» **Prompt**: Look through the records below and collect all lines that hold the string "Require".

» **Listed records**:

(* ===== verification/SdkStaking.v ===== *)
(** The SDK's staking keeper as the staking extension uses it.

    The extension wraps [stakingkeeper.Keeper] of the Cosmos SDK: its records,
    queries, writes, queues and hooks are third-party code and are the fields of
    the class [SdkStaking].  Its state [sk_state] is the SDK's staking store
    together with what the registered hooks (distribution, slashing) keep; the
    operations that run hooks or move coins also change the bank.  What the
    extension relies on is stated in [SdkStakingLaws]. *)

From stdpp Require Import base gmap strings list fin_maps.
From Stdlib Require Import ZArith Lia.
From S2P Require Import Prelude Sdk SdkExt.

#[local] Open Scope Z_scope.

(** ** Records of [stakingtypes] *)

Inductive BondStatus := Unspecified | Unbonded | Unbonding | Bonded.

#[export] Instance BondStatus_eq_dec : EqDecision BondStatus.
Proof. solve_decision. Defined.

Record SValidator := mkSValidator {
  sv_OperatorAddress : string;
  sv_Jailed : bool;
  sv_Status : BondStatus;
  sv_Tokens : Z;
  sv_DelegatorShares : Dec;
  sv_MinSelfDelegation : Z;
}.

Definition sv_IsBonded (v : SValidator) : bool := bool_decide (sv_Status v = Bonded).
Definition sv_IsUnbonding (v : SValidator) : bool := bool_decide (sv_Status v = Unbonding).
Definition sv_IsUnbonded (v : SValidator) : bool := bool_decide (sv_Status v = Unbonded).

Record Delegation := mkDelegation {
  dl_DelegatorAddress : string;
  dl_ValidatorAddress : string;
  dl_Shares : Dec;
}.

Record UnbondingEntry := mkUnbondingEntry {
  ue_CreationHeight : Z;
  ue_CompletionTime : Z;
  ue_InitialBalance : Z;
  ue_Balance : Z;
}.

Record UnbondingDelegation := mkUnbondingDelegation {
  ud_DelegatorAddress : string;
  ud_ValidatorAddress : string;
  ud_Entries : list UnbondingEntry;
}.

Record RedelegationEntry := mkRedelegationEntry {
  re_CreationHeight : Z;
  re_CompletionTime : Z;
  re_InitialBalance : Z;
  re_SharesDst : Dec;
}.

Record Redelegation := mkRedelegation {
  rd_DelegatorAddress : string;
  rd_ValidatorSrcAddress : string;
  rd_ValidatorDstAddress : string;
  rd_Entries : list RedelegationEntry;
}.

(** [entry.IsMature(t)]: the completion time is not after [t]. *)
Definition ue_IsMature (e : UnbondingEntry) (t : Z) : bool := ue_CompletionTime e <=? t.
Definition re_IsMature (e : RedelegationEntry) (t : Z) : bool := re_CompletionTime e <=? t.

(** Times are in nanoseconds, as [BlockTimeNano]. *)
Class SdkStaking `{BankKeeper} := {
  sk_state : Type;
  (* methods of a validator *)
  sv_InvalidExRate : SValidator → bool;
  sv_GetOperator : SValidator → outcome Addr;
  sv_TokensFromShares : SValidator → Dec → outcome Dec;
  sv_String : SValidator → string;
  (* queries *)
  GetValidator : sk_state → Addr → option SValidator;
  GetValidatorByConsAddr : sk_state → Addr → option SValidator;
  GetDelegation : sk_state → Addr → Addr → option Delegation;
  GetUnbondingDelegation : sk_state → Addr → Addr → option UnbondingDelegation;
  GetRedelegation : sk_state → Addr → Addr → Addr → option Redelegation;
  GetUnbondingDelegationsFromValidator : sk_state → Addr → list UnbondingDelegation;
  GetRedelegationsFromSrcValidator : sk_state → Addr → list Redelegation;
  HasReceivingRedelegation : sk_state → Addr → Addr → bool;
  HasMaxRedelegationEntries : sk_state → Addr → Addr → Addr → bool;
  HasMaxUnbondingDelegationEntries : sk_state → Addr → Addr → bool;
  BondDenom : sk_state → string;
  UnbondingTime : sk_state → Z;
  (* completion time, height, complete now *)
  GetBeginInfo : Ctx → sk_state → Addr → outcome (Z * Z * bool);
  ValidateUnbondAmount : sk_state → Addr → Addr → Z → outcome Dec;
  TokensFromConsensusPower : sk_state → Z → outcome Z;
  (* writes *)
  SetDelegation : sk_state → Delegation → outcome sk_state;
  AddValidatorTokensAndShares : sk_state → SValidator → Z → outcome (sk_state * SValidator * Dec);
  RemoveValidatorTokensAndShares : sk_state → SValidator → Dec → outcome (sk_state * SValidator * Z);
  RemoveValidatorTokens : sk_state → SValidator → Z → outcome (sk_state * SValidator);
  JailValidator : Ctx → sk_state → SValidator → outcome sk_state;
  SetUnbondingDelegation : sk_state → UnbondingDelegation → outcome sk_state;
  RemoveUnbondingDelegation : sk_state → UnbondingDelegation → outcome sk_state;
  SetUnbondingDelegationEntry :
    sk_state → Addr → Addr → Z → Z → Z → outcome (sk_state * UnbondingDelegation);
  InsertUBDQueue : sk_state → UnbondingDelegation → Z → outcome sk_state;
  SetRedelegation : sk_state → Redelegation → outcome sk_state;
  RemoveRedelegation : sk_state → Redelegation → outcome sk_state;
  SetRedelegationEntry :
    sk_state → Addr → Addr → Addr → Z → Z → Z → Dec → Dec → outcome (sk_state * Redelegation);
  InsertRedelegationQueue : sk_state → Redelegation → Z → outcome sk_state;
  (* pairs of delegator and validator, as strings *)
  DequeueAllMatureUBDQueue : sk_state → Z → outcome (sk_state * list (string * string));
  DequeueAllMatureRedelegationQueue : sk_state → Z → outcome (sk_state * list (string * string * string));
  (* operations that run hooks *)
  BeforeDelegationSharesModified : Ctx → sk_state → bank_state → Addr → Addr → outcome (sk_state * bank_state);
  BeforeDelegationCreated : Ctx → sk_state → bank_state → Addr → Addr → outcome (sk_state * bank_state);
  AfterDelegationModified : Ctx → sk_state → bank_state → Addr → Addr → outcome (sk_state * bank_state);
  BeforeValidatorModified : Ctx → sk_state → bank_state → Addr → outcome (sk_state * bank_state);
  BeforeValidatorSlashed : Ctx → sk_state → bank_state → Addr → Dec → outcome (sk_state * bank_state);
  RemoveDelegation : Ctx → sk_state → bank_state → Delegation → outcome (sk_state * bank_state);
  RemoveValidator : Ctx → sk_state → bank_state → Addr → outcome (sk_state * bank_state);
  sk_Unbond : Ctx → sk_state → bank_state → Addr → Addr → Dec → outcome (sk_state * bank_state * Z);
  ApplyAndReturnValidatorSetUpdates : Ctx → sk_state → bank_state → outcome (sk_state * bank_state * list (Addr * Z));
  UnbondAllMatureValidators : Ctx → sk_state → bank_state → outcome (sk_state * bank_state);
  (* the pools; burning and moving between them panics on an error *)
  NotBondedTokensToBonded : sk_state → bank_state → Z → outcome bank_state;
  BondedTokensToNotBonded : sk_state → bank_state → Z → outcome bank_state;
  BurnBondedTokens : sk_state → bank_state → Z → outcome bank_state;
  BurnNotBondedTokens : sk_state → bank_state → Z → outcome bank_state;
  (* the bank's operations for delegations *)
  DelegateCoinsFromAccountToModule : bank_state → Addr → string → Coins → outcome bank_state;
  UndelegateCoinsFromModuleToAccount : bank_state → string → Addr → Coins → outcome bank_state;
  (* the genesis of the SDK's module *)
  sk_Genesis : Type;
  sk_InitGenesis : Ctx → sk_state → bank_state → sk_Genesis → outcome (sk_state * bank_state * list (Addr * Z));
}.

Definition BondedPoolName : string := "bonded_tokens_pool".
Definition NotBondedPoolName : string := "not_bonded_tokens_pool".

(** [for k, v := range m] over a [map[uint64]sdk.Int]: the entries once each,
    in an order the language leaves open. *)
Class MapOrderU64 := { range_u64 : gmap Z Z → list (Z * Z) }.

Class MapOrderU64Laws (O : MapOrderU64) : Prop := {
  range_u64_perm m : range_u64 m ≡ₚ map_to_list m;
}.

(** ** What the extension relies on *)

(** An operation that leaves the records of unbondings and redelegations
    alone. *)
Definition queue_frame `{SdkStaking} (s s' : sk_state) : Prop :=
  (∀ d v, GetUnbondingDelegation s' d v = GetUnbondingDelegation s d v) ∧
  (∀ d v v', GetRedelegation s' d v v' = GetRedelegation s d v v').

(** The records under one key are replaced, the others kept. *)
Definition ubd_updated `{SdkStaking} (s s' : sk_state) (d v : Addr) (o : option UnbondingDelegation) : Prop :=
  (∀ d' v', GetUnbondingDelegation s' d' v' =
     if decide ((d', v') = (d, v)) then o else GetUnbondingDelegation s d' v') ∧
  (∀ d' v1 v2, GetRedelegation s' d' v1 v2 = GetRedelegation s d' v1 v2).

Definition red_updated `{SdkStaking} (s s' : sk_state) (d v v' : Addr) (o : option Redelegation) : Prop :=
  (∀ d' v1, GetUnbondingDelegation s' d' v1 = GetUnbondingDelegation s d' v1) ∧
  (∀ d' v1 v2, GetRedelegation s' d' v1 v2 =
     if decide ((d', v1, v2) = (d, v, v')) then o else GetRedelegation s d' v1 v2).

Class SdkStakingLaws `{Sdk, SdkExt, BankKeeper, !SdkStaking} : Prop := {
  (* no shares are no tokens, and tokens of shares are not negative *)
  sv_TokensFromShares_zero v x : sv_TokensFromShares v 0 = Ok x → x = 0;
  sv_TokensFromShares_nonneg v s x :
    sv_TokensFromShares v s = Ok x → 0 ≤ s → 0 ≤ sv_Tokens v → 0 ≤ sv_DelegatorShares v → 0 ≤ x;
  GetValidator_nonneg s a v :
    GetValidator s a = Some v → 0 ≤ sv_Tokens v ∧ 0 ≤ sv_DelegatorShares v;
  (* the text of a validator is not the address of another one *)
  sv_String_other v a : ValAddressFromBech32 (sv_String v) = Ok a → sv_GetOperator v = Ok a;
  (* the operator is the decoded address of the record *)
  sv_GetOperator_Ok v a : sv_GetOperator v = Ok a → ValAddressFromBech32 (sv_OperatorAddress v) = Ok a;
  GetValidator_operator s a v : GetValidator s a = Some v → sv_GetOperator v = Ok a;
  (* jailing changes neither tokens nor shares *)
  JailValidator_Ok ctx s s' v v' a :
    JailValidator ctx s v = Ok s' → sv_GetOperator v = Ok a → GetValidator s a = Some v →
    GetValidator s' a = Some v' → ∀ x, sv_TokensFromShares v' x = sv_TokensFromShares v x;
  JailValidator_frame ctx s s' v : JailValidator ctx s v = Ok s' → queue_frame s s';
  (* records are stored under the addresses they carry *)
  GetUnbondingDelegation_key s d v u :
    GetUnbondingDelegation s d v = Some u →
    AccAddressFromBech32 (ud_DelegatorAddress u) = Ok d ∧ ValAddressFromBech32 (ud_ValidatorAddress u) = Ok v;
  GetRedelegation_key s d v v' r :
    GetRedelegation s d v v' = Some r →
    AccAddressFromBech32 (rd_DelegatorAddress r) = Ok d ∧
    ValAddressFromBech32 (rd_ValidatorSrcAddress r) = Ok v ∧
    ValAddressFromBech32 (rd_ValidatorDstAddress r) = Ok v';
  GetUnbondingDelegationsFromValidator_Ok s v u :
    u ∈ GetUnbondingDelegationsFromValidator s v →
    ∃ d, GetUnbondingDelegation s d v = Some u;
  GetRedelegationsFromSrcValidator_Ok s v r :
    r ∈ GetRedelegationsFromSrcValidator s v →
    ∃ d v', GetRedelegation s d v v' = Some r;
  SetDelegation_frame s s' x : SetDelegation s x = Ok s' → queue_frame s s';
  AddValidatorTokensAndShares_frame s s' v x v' n :
    AddValidatorTokensAndShares s v x = Ok (s', v', n) → queue_frame s s';
  (* tokens and issued shares are added to the given record, which is stored *)
  AddValidatorTokensAndShares_Ok s s' v x v' n :
    AddValidatorTokensAndShares s v x = Ok (s', v', n) →
    sv_Tokens v' = sv_Tokens v + x ∧ sv_DelegatorShares v' = sv_DelegatorShares v + n ∧
    sv_GetOperator v' = sv_GetOperator v ∧ ∀ a, sv_GetOperator v = Ok a → GetValidator s' a = Some v';
  AddValidatorTokensAndShares_nonneg s s' v x v' n :
    AddValidatorTokensAndShares s v x = Ok (s', v', n) →
    0 ≤ x → 0 ≤ sv_Tokens v → 0 ≤ sv_DelegatorShares v → 0 ≤ n;
  RemoveValidatorTokensAndShares_frame s s' v x v' n :
    RemoveValidatorTokensAndShares s v x = Ok (s', v', n) → queue_frame s s';
  RemoveValidatorTokens_frame s s' v x v' :
    RemoveValidatorTokens s v x = Ok (s', v') → queue_frame s s';
  SetUnbondingDelegation_Ok s s' u :
    SetUnbondingDelegation s u = Ok s' →
    ∃ d v, AccAddressFromBech32 (ud_DelegatorAddress u) = Ok d ∧
           ValAddressFromBech32 (ud_ValidatorAddress u) = Ok v ∧ ubd_updated s s' d v (Some u);
  RemoveUnbondingDelegation_Ok s s' u :
    RemoveUnbondingDelegation s u = Ok s' →
    ∃ d v, AccAddressFromBech32 (ud_DelegatorAddress u) = Ok d ∧
           ValAddressFromBech32 (ud_ValidatorAddress u) = Ok v ∧ ubd_updated s s' d v None;
  (* one entry is appended *)
  SetUnbondingDelegationEntry_Ok s s' d v h t x u :
    SetUnbondingDelegationEntry s d v h t x = Ok (s', u) →
    ud_Entries u = default [] (ud_Entries <$> GetUnbondingDelegation s d v) ++ [mkUnbondingEntry h t x x] ∧
    ubd_updated s s' d v (Some u);
  InsertUBDQueue_frame s s' u t : InsertUBDQueue s u t = Ok s' → queue_frame s s';
  SetRedelegation_Ok s s' r :
    SetRedelegation s r = Ok s' →
    ∃ d v v', AccAddressFromBech32 (rd_DelegatorAddress r) = Ok d ∧
      ValAddressFromBech32 (rd_ValidatorSrcAddress r) = Ok v ∧
      ValAddressFromBech32 (rd_ValidatorDstAddress r) = Ok v' ∧ red_updated s s' d v v' (Some r);
  RemoveRedelegation_Ok s s' r :
    RemoveRedelegation s r = Ok s' →
    ∃ d v v', AccAddressFromBech32 (rd_DelegatorAddress r) = Ok d ∧
      ValAddressFromBech32 (rd_ValidatorSrcAddress r) = Ok v ∧
      ValAddressFromBech32 (rd_ValidatorDstAddress r) = Ok v' ∧ red_updated s s' d v v' None;
  SetRedelegationEntry_Ok s s' d v v' h t x sa sd r :
    SetRedelegationEntry s d v v' h t x sa sd = Ok (s', r) →
    rd_Entries r = default [] (rd_Entries <$> GetRedelegation s d v v') ++ [mkRedelegationEntry h t x sd] ∧
    red_updated s s' d v v' (Some r);
  InsertRedelegationQueue_frame s s' r t : InsertRedelegationQueue s r t = Ok s' → queue_frame s s';
  DequeueAllMatureUBDQueue_frame s s' t l : DequeueAllMatureUBDQueue s t = Ok (s', l) → queue_frame s s';
  DequeueAllMatureRedelegationQueue_frame s s' t l :
    DequeueAllMatureRedelegationQueue s t = Ok (s', l) → queue_frame s s';
  BeforeDelegationSharesModified_frame ctx s b d v s' b' :
    BeforeDelegationSharesModified ctx s b d v = Ok (s', b') → queue_frame s s';
  BeforeDelegationCreated_frame ctx s b d v s' b' :
    BeforeDelegationCreated ctx s b d v = Ok (s', b') → queue_frame s s';
  AfterDelegationModified_frame ctx s b d v s' b' :
    AfterDelegationModified ctx s b d v = Ok (s', b') → queue_frame s s';
  BeforeValidatorModified_frame ctx s b v s' b' :
    BeforeValidatorModified ctx s b v = Ok (s', b') → queue_frame s s';
  BeforeValidatorSlashed_frame ctx s b v f s' b' :
    BeforeValidatorSlashed ctx s b v f = Ok (s', b') → queue_frame s s';
  RemoveDelegation_frame ctx s b x s' b' : RemoveDelegation ctx s b x = Ok (s', b') → queue_frame s s';
  RemoveValidator_frame ctx s b v s' b' : RemoveValidator ctx s b v = Ok (s', b') → queue_frame s s';
  sk_Unbond_frame ctx s b d v x s' b' n : sk_Unbond ctx s b d v x = Ok (s', b', n) → queue_frame s s';
  ApplyAndReturnValidatorSetUpdates_frame ctx s b s' b' l :
    ApplyAndReturnValidatorSetUpdates ctx s b = Ok (s', b', l) → queue_frame s s';
  UnbondAllMatureValidators_frame ctx s b s' b' :
    UnbondAllMatureValidators ctx s b = Ok (s', b') → queue_frame s s';
}.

» **Task result**:
From stdpp Require Import base gmap strings list fin_maps.
From Stdlib Require Import ZArith Lia.
From S2P Require Import Prelude Sdk SdkExt.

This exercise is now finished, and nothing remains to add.